Treatment of TSH 2.78 When Trying to Conceive
Women who are trying to conceive with a TSH level of 2.78 mIU/L should be treated with levothyroxine to lower TSH into the optimal range for pregnancy.
Rationale for Treatment
A TSH level of 2.78 mIU/L falls within the general population reference range (0.45-4.5 mIU/L) 1, but requires special consideration in women attempting to conceive due to:
Pregnancy-specific thyroid requirements: The thyroid has increased demands during pregnancy, and untreated subclinical hypothyroidism is associated with adverse pregnancy outcomes.
Evidence-based recommendations: The ACOG practice bulletin specifically recommends treating elevated TSH in women planning pregnancy 1.
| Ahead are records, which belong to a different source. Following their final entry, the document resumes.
(* ===== verification/Status.v ===== *)
(** * Status of interfaces: [run_status_update] of bridge.c

    The status columns of the interfaces that the subsystems do not handle.  The
    daemon writes them in a transaction that may still be in progress when it is
    next asked, and may fail. *)

From S2P Require Import Prelude OvsLib MacLearning.
Local Open Scope Z_scope.

(** ** Interfaces and columns *)

(** What the functions of a network device answer; an error is [None].
    [na_features]: the speed in bits per second and whether it is full duplex. *)
Record netdev_status := NetdevStatus {
  na_change_seq : Z;
  na_status : option smap;
  na_up : option bool;
  na_carrier : bool;
  na_carrier_resets : Z;
  na_features : option (Z * bool);
  na_mtu : option Z;
  na_etheraddr : option eth_addr;
}.

Record st_iface := StIface {
  si_name : string;
  si_type : option string;
  si_synthetic : bool;
  si_change_seq : Z;
}.

(** The columns of an Interface row. *)
Record status_columns := StatusColumns {
  sc_status : option smap;
  sc_admin_state : option string;
  sc_link_state : string;
  sc_link_resets : Z;
  sc_duplex : option string;
  sc_link_speed : option Z;
  sc_mtu : option Z;
  sc_mac_in_use : option string;
}.

(** Writes of a transaction, and the rows they go to: columns of interfaces, and
    the datapath versions of bridges. *)
Record rows := Rows {
  interfaces : gmap string status_columns;
  versions : gmap string string;
}.

Class StatusSchema := {
  OVSREC_INTERFACE_TYPE_SYSTEM : string;
  OVSREC_INTERFACE_TYPE_LOOPBACK : string;
  OVSREC_INTERFACE_TYPE_INTERNAL : string;
}.

(** [st_ifaces]: the interfaces of all bridges and VRFs; [st_bridges]: the names
    of the bridges and what their switches answer for a version. *)
Record ststate := StState {
  st_ifaces : list st_iface;
  st_bridges : list (string * option string);
  connectivity_seqno : Z;
  status_txn_try_again : bool;
  status_txn : option rows;
  database : rows;
}.

Definition set_st_ifaces (l : list st_iface) (s : ststate) : ststate :=
  StState l (st_bridges s) (connectivity_seqno s) (status_txn_try_again s) (status_txn s) (database s).
Definition set_txn (t : option rows) (s : ststate) : ststate :=
  StState (st_ifaces s) (st_bridges s) (connectivity_seqno s) (status_txn_try_again s) t (database s).
Definition set_connectivity_seqno (c : Z) (s : ststate) : ststate :=
  StState (st_ifaces s) (st_bridges s) c (status_txn_try_again s) (status_txn s) (database s).
Definition set_try_again (b : bool) (s : ststate) : ststate :=
  StState (st_ifaces s) (st_bridges s) (connectivity_seqno s) b (status_txn s) (database s).
Definition set_database (d : rows) (s : ststate) : ststate :=
  StState (st_ifaces s) (st_bridges s) (connectivity_seqno s) (status_txn_try_again s) (status_txn s) d.

(** The rows after the writes [w]. *)
Definition written (w d : rows) : rows := Rows (interfaces w ∪ interfaces d) (versions w ∪ versions d).

(** A write of the transaction in progress. *)
Definition put_columns (n : string) (c : status_columns) (s : ststate) : ststate :=
  set_txn ((λ w, Rows (<[n := c]> (interfaces w)) (versions w)) <$> status_txn s) s.
Definition put_version (n v : string) (s : ststate) : ststate :=
  set_txn ((λ w, Rows (interfaces w) (<[n := v]> (versions w))) <$> status_txn s) s.

Section Status.
Context `{HS : StatusSchema}.
(** The devices, and for every bridge its VLANs with their operational states. *)
Context (devices : string → netdev_status) (bridge_vlans : list (list (Z * option string))).

(** ** Refreshing *)

(** [vlan_lookup_by_vid] in each bridge. *)
Definition is_vlan_up (vid : string) : bool :=
  existsb (λ vlans, match List.find (λ v, v.1 =? atoi vid) vlans with
                    | Some (_, Some state) => bool_decide (state = "up")
                    | _ => false
                    end) bridge_vlans.

(** Interfaces that subsystem.c updates, and synthetic ones. *)
Definition status_skipped (i : st_iface) : bool :=
  si_synthetic i ||
  match si_type i with
  | None => true
  | Some t => bool_decide (t = OVSREC_INTERFACE_TYPE_SYSTEM) || bool_decide (t = OVSREC_INTERFACE_TYPE_LOOPBACK)
  end.

Definition is_internal (i : st_iface) : bool := bool_decide (si_type i = Some OVSREC_INTERFACE_TYPE_INTERNAL).

(** [iface->name + strlen("vlan")] *)
Definition after_vlan (name : string) : string := String.substring 4 (String.length name - 4) name.

Definition columns_of (i : st_iface) : status_columns :=
  let a := devices (si_name i) in
  let vlan_state := if is_internal i then is_vlan_up (after_vlan (si_name i)) else true in
  let bps := match na_features a with Some (bps, _) => bps | None => 0 end in
  StatusColumns (na_status a)
    ((λ up : bool, if up then "up" else "down") <$> na_up a)
    (if na_carrier a && vlan_state then "up" else "down")
    (na_carrier_resets a)
    (if bps =? 0 then None else (λ f : Z * bool, if f.2 then "full" else "half") <$> na_features a)
    (if bps =? 0 then None else Some bps)
    (na_mtu a)
    (eth_addr_str <$> na_etheraddr a).

(** The structure is returned with the change number seen; the name of an
    internal interface is read from its fifth character on. *)
Definition iface_refresh_netdev_status (i : st_iface) : M ststate st_iface :=
  if status_skipped i then mret i else
  again ← gets status_txn_try_again;
  let seq := na_change_seq (devices (si_name i)) in
  if (si_change_seq i =? seq) && negb again then mret i else
  if is_internal i && (String.length (si_name i) <? 4)%nat then die BufferOverflow else
  modify (put_columns (si_name i) (columns_of i)) ;;
  mret (StIface (si_name i) (si_type i) (si_synthetic i) seq).

Definition br_refresh_datapath_info (b : string * option string) : M ststate unit :=
  modify (put_version b.1 (default "<unknown>" b.2)).

Fixpoint refresh_all (l : list st_iface) : M ststate (list st_iface) :=
  match l with
  | [] => mret []
  | i :: l => i' ← iface_refresh_netdev_status i; l' ← refresh_all l; mret (i' :: l')
  end.

(** ** The update *)

(** [seq]: the connectivity sequence number. *)
Definition start_status_update (seq : Z) : M ststate unit :=
  s ← get;
  if bool_decide (is_Some (status_txn s)) then mret tt
  else if negb (seq =? connectivity_seqno s) || status_txn_try_again s then
    modify (set_connectivity_seqno seq) ;;
    modify (set_txn (Some (Rows ∅ ∅))) ;;
    mfor (st_bridges s) br_refresh_datapath_info ;;
    l ← refresh_all (st_ifaces s);
    modify (set_st_ifaces l)
  else mret tt.

(** [status]: what the commit returns. *)
Definition commit_status_update (status : txn_status) : M ststate unit :=
  s ← get;
  match status_txn s with
  | None => mret tt
  | Some w =>
    if bool_decide (status = TXN_INCOMPLETE) then mret tt else
    modify (set_txn None) ;;
    if txn_succeeded status
    then modify (set_database (written w (database s))) ;; modify (set_try_again false)
    else modify (set_try_again true)
  end.

Definition run_status_update (seq : Z) (status : txn_status) : M ststate unit :=
  start_status_update seq ;; commit_status_update status.
End Status.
Potential benefits: Treatment may reduce the risk of pregnancy loss, which has been shown to be significantly lower in women whose levothyroxine dose was adjusted early in pregnancy (2.4% vs 36.4%) 2.
Treatment Algorithm
Step 1: Confirm the diagnosis
- Repeat TSH measurement along with Free T4 to confirm results
- Check for anti-TPO antibodies (optional but helpful for prognosis) 1
Step 2: Initiate treatment
- Start levothyroxine at appropriate dosage (typically 50-75 mcg daily)
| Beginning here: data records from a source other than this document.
(* ===== verification/SystemStats.v ===== *)
(** * System statistics: system-stats.c

    [SystemInfo]: what one collection reads from the machine and how it is put
    into the snapshot.  [Collector]: the thread that collects, the main loop
    that enables it and takes its snapshots, and the functions of bridge.c that
    write them to the database. *)

From stdpp Require Import pretty.
From Stdlib Require Import Ascii.
From S2P Require Import Prelude OvsLib.
Local Open Scope Z_scope.

(** ** One collection *)

Module SystemInfo.

(** What fscanf assigns from /proc/PID/stat: the number of assignments, and
    the values of those made. *)
Record proc_scan := ProcScan {
  ps_n : Z;
  ps_name : string;
  ps_ppid : Z;
  ps_utime : Z;
  ps_stime : Z;
  ps_start_time : Z;
  ps_vsize : Z;
  ps_rss : Z;
}.

Record raw_process_info := RawProcess {
  raw_vsz : Z;
  raw_rss : Z;
  raw_uptime : Z;
  raw_cputime : Z;
  raw_ppid : Z;
  raw_name : string;
}.

Record process_info := ProcessInfo {
  pi_vsz : Z;
  pi_rss : Z;
  pi_booted : Z;
  pi_crashes : Z;
  pi_uptime : Z;
  pi_cputime : Z;
}.

Inductive d_type := DT_UNKNOWN | DT_REG | DT_OTHER.

Record mntent := Mntent { mnt_fsname : string; mnt_dir : string; mnt_opts : string }.

(** [struct statvfs]; [f_flag & ST_RDONLY]. *)
Record vfs := Vfs { f_frsize : Z; f_blocks : Z; f_bfree : Z; f_rdonly : bool }.

(** The machine: [None] is a file that cannot be opened.  Lines are what
    [fgets] returns. *)
Class Machine := {
  count_cpu_cores : Z;
  (** [getloadavg] printed with two digits each. *)
  loadavg : option string;
  meminfo : option (list string);
  proc_stat : option (list string);
  proc_pid_stat : Z → option proc_scan;
  (** The first line of /proc/PID/cmdline, if there is one. *)
  proc_cmdline : Z → option (option string);
  rundir : option (list (string * d_type));
  read_pidfile : string → Z;
  mtab : option (list mntent);
  statvfs : string → option vfs;
  getpagesize : Z;
  (** The clocks, by the number of readings so far. *)
  clock : nat → Z;
  wall_clock : nat → Z;
  (** [ovs_scan] with "%15[^:]: %u", "btime %lld" and "%d". *)
  scan_meminfo : string → option (string * Z);
  scan_btime : string → option Z;
  scan_int : string → option Z;
}.

(** [cache_expiration] and [boot_time] of [get_boot_time], and the readings of
    the clocks. *)
Record info_state := InfoState {
  cache_expiration : Z;
  boot_time : Z;
  readings : nat;
  wall_readings : nat;
}.

Definition info_start : info_state := InfoState LLONG_MIN 0 0 0.
Definition set_boot_time (t : Z) (s : info_state) : info_state :=
  InfoState (cache_expiration s) t (readings s) (wall_readings s).
Definition set_expiration (t : Z) (s : info_state) : info_state :=
  InfoState t (boot_time s) (readings s) (wall_readings s).

Section SystemInfo.
Context `{HM : Machine}.

Definition time_msec : M info_state Z := λ s,
  Ok (clock (readings s), InfoState (cache_expiration s) (boot_time s) (S (readings s)) (wall_readings s)).
Definition time_wall_msec : M info_state Z := λ s,
  Ok (wall_clock (wall_readings s), InfoState (cache_expiration s) (boot_time s) (readings s) (S (wall_readings s))).

Definition get_cpu_cores (stats : smap) : smap :=
  if 0 <? count_cpu_cores then <["cpu" := pretty count_cpu_cores]> stats else stats.

Definition get_load_average (stats : smap) : smap :=
  match loadavg with Some l => <["load_average" := l]> stats | None => stats end.

(** *** Memory *)

Definition memory_keys : list string := ["MemTotal"; "MemFree"; "Buffers"; "Cached"; "SwapTotal"; "SwapFree"].

(** [dict]: the variables by the key of their line; keys that are not in it are
    ignored. *)
Definition scan_memory_line (dict : gmap string Z) (line : string) : gmap string Z :=
  match scan_meminfo line with
  | Some (key, value) => match dict !! key with Some _ => <[key := value]> dict | None => dict end
  | None => dict
  end.

Definition memory_dict (lines : list string) : gmap string Z :=
  fold_left scan_memory_line lines (list_to_map ((λ k, (k, 0)) <$> memory_keys)).

Fixpoint comma_separated (l : list Z) : string :=
  match l with
  | [] => ""
  | [x] => pretty x
  | x :: l => pretty x +:+ "," +:+ comma_separated l
  end.

Definition get_memory_stats (stats : smap) : smap :=
  match meminfo with
  | None => stats
  | Some lines =>
    let dict := memory_dict lines in
    let v := λ k, default 0 (dict !! k) in
    let mem_used := v "MemTotal" - v "MemFree" in
    let mem_cache := v "Buffers" + v "Cached" in
    let swap_used := v "SwapTotal" - v "SwapFree" in
    <["memory" := comma_separated [v "MemTotal"; mem_used; mem_cache; v "SwapTotal"; swap_used]]> stats
  end.

(** *** Processes *)

Fixpoint first_btime (lines : list string) : option Z :=
  match lines with
  | [] => None
  | l :: lines => match scan_btime l with Some b => Some b | None => first_btime lines end
  end.

Definition get_boot_time : M info_state Z :=
  now ← time_msec;
  expiration ← gets cache_expiration;
  mwhen (expiration <=? now)
    (now' ← time_msec;
     modify (set_expiration (now' + 5 * 1000)) ;;
     match proc_stat with
     | None => mret tt
     | Some lines =>
       match first_btime lines with
       | Some btime => modify (set_boot_time (btime * 1000))
       | None => mret tt
       end
     end) ;;
  gets boot_time.

Definition USER_HZ : Z := 100.
Definition ticks_to_ms (ticks : Z) : Z := to_unsigned 64 (ticks * (1000 / USER_HZ)).

(** The result, and [*raw] afterwards. *)
Definition get_raw_process_info (pid : Z) (raw : raw_process_info) : M info_state (bool * raw_process_info) :=
  match proc_pid_stat pid with
  | None => mret (false, raw)
  | Some p =>
    if negb (ps_n p =? 7) then
      mret (false, if 1 <=? ps_n p
                   then RawProcess (raw_vsz raw) (raw_rss raw) (raw_uptime raw) (raw_cputime raw) (raw_ppid raw) (ps_name p)
                   else raw)
    else
      boot ← get_boot_time;
      let start_msec := to_signed 64 (boot + ticks_to_ms (ps_start_time p)) in
      wall ← time_wall_msec;
      mret (true, RawProcess (ps_vsize p / 1024) (to_unsigned 64 (ps_rss p * (getpagesize / 1024)))
                    (wall - start_msec) (to_signed 64 (ticks_to_ms (to_unsigned 64 (ps_utime p + ps_stime p))))
                    (to_signed 32 (ps_ppid p)) (ps_name p))
  end.

(** What follows the first opening parenthesis. *)
Fixpoint after_paren (s : string) : option string :=
  match s with
  | EmptyString => None
  | String c s => if Ascii.eqb c "("%char then Some s else after_paren s
  end.

Definition count_crashes (pid : Z) : Z :=
  match proc_cmdline pid with
  | Some (Some line) => default 0 (after_paren line ≫= scan_int)
  | _ => 0
  end.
- Target TSH level should be within the reference range, ideally in the lower half for women trying to conceive 1
Step 3: Monitoring
- Recheck TSH every 4-6 weeks until stable
- Once pregnant, check TSH every trimester 1
- Adjust dosage as needed to maintain optimal levels
Clinical Considerations
Why treat a "normal" TSH?
While 2.78 mIU/L is within the general population reference range, some experts suggest that the upper limit of normal for TSH should be 2.5 mIU/L in a rigorously screened population 1. More importantly, women planning pregnancy represent a special population where treatment is justified based on:
- Higher risk of progression to overt hypothyroidism during pregnancy
- Potential adverse pregnancy outcomes including increased fetal wastage
- Possible neuropsychological complications in offspring 1
Potential benefits of treatment
- Reduced risk of pregnancy loss 2
- Prevention of progression to overt hypothyroidism during pregnancy
- Optimization of maternal thyroid function during critical periods of fetal development
Important Caveats
Monitoring is essential: Once pregnant, thyroid requirements typically increase, necessitating dose adjustments every 4-8 weeks during pregnancy 1.
Avoid overtreatment: Excessive levothyroxine can lead to subclinical hyperthyroidism, which occurs in 14-21% of treated individuals 1.
Post-conception care: If conception occurs, continue treatment and inform the obstetrician about thyroid status to ensure proper monitoring throughout pregnancy.
Long-term considerations: After pregnancy, reassess the need for continued therapy based on postpartum thyroid function tests.
By treating a TSH of 2.78 mIU/L in women trying to conceive, you're taking a proactive approach to optimize thyroid function before and during pregnancy, potentially improving both fertility and pregnancy outcomes.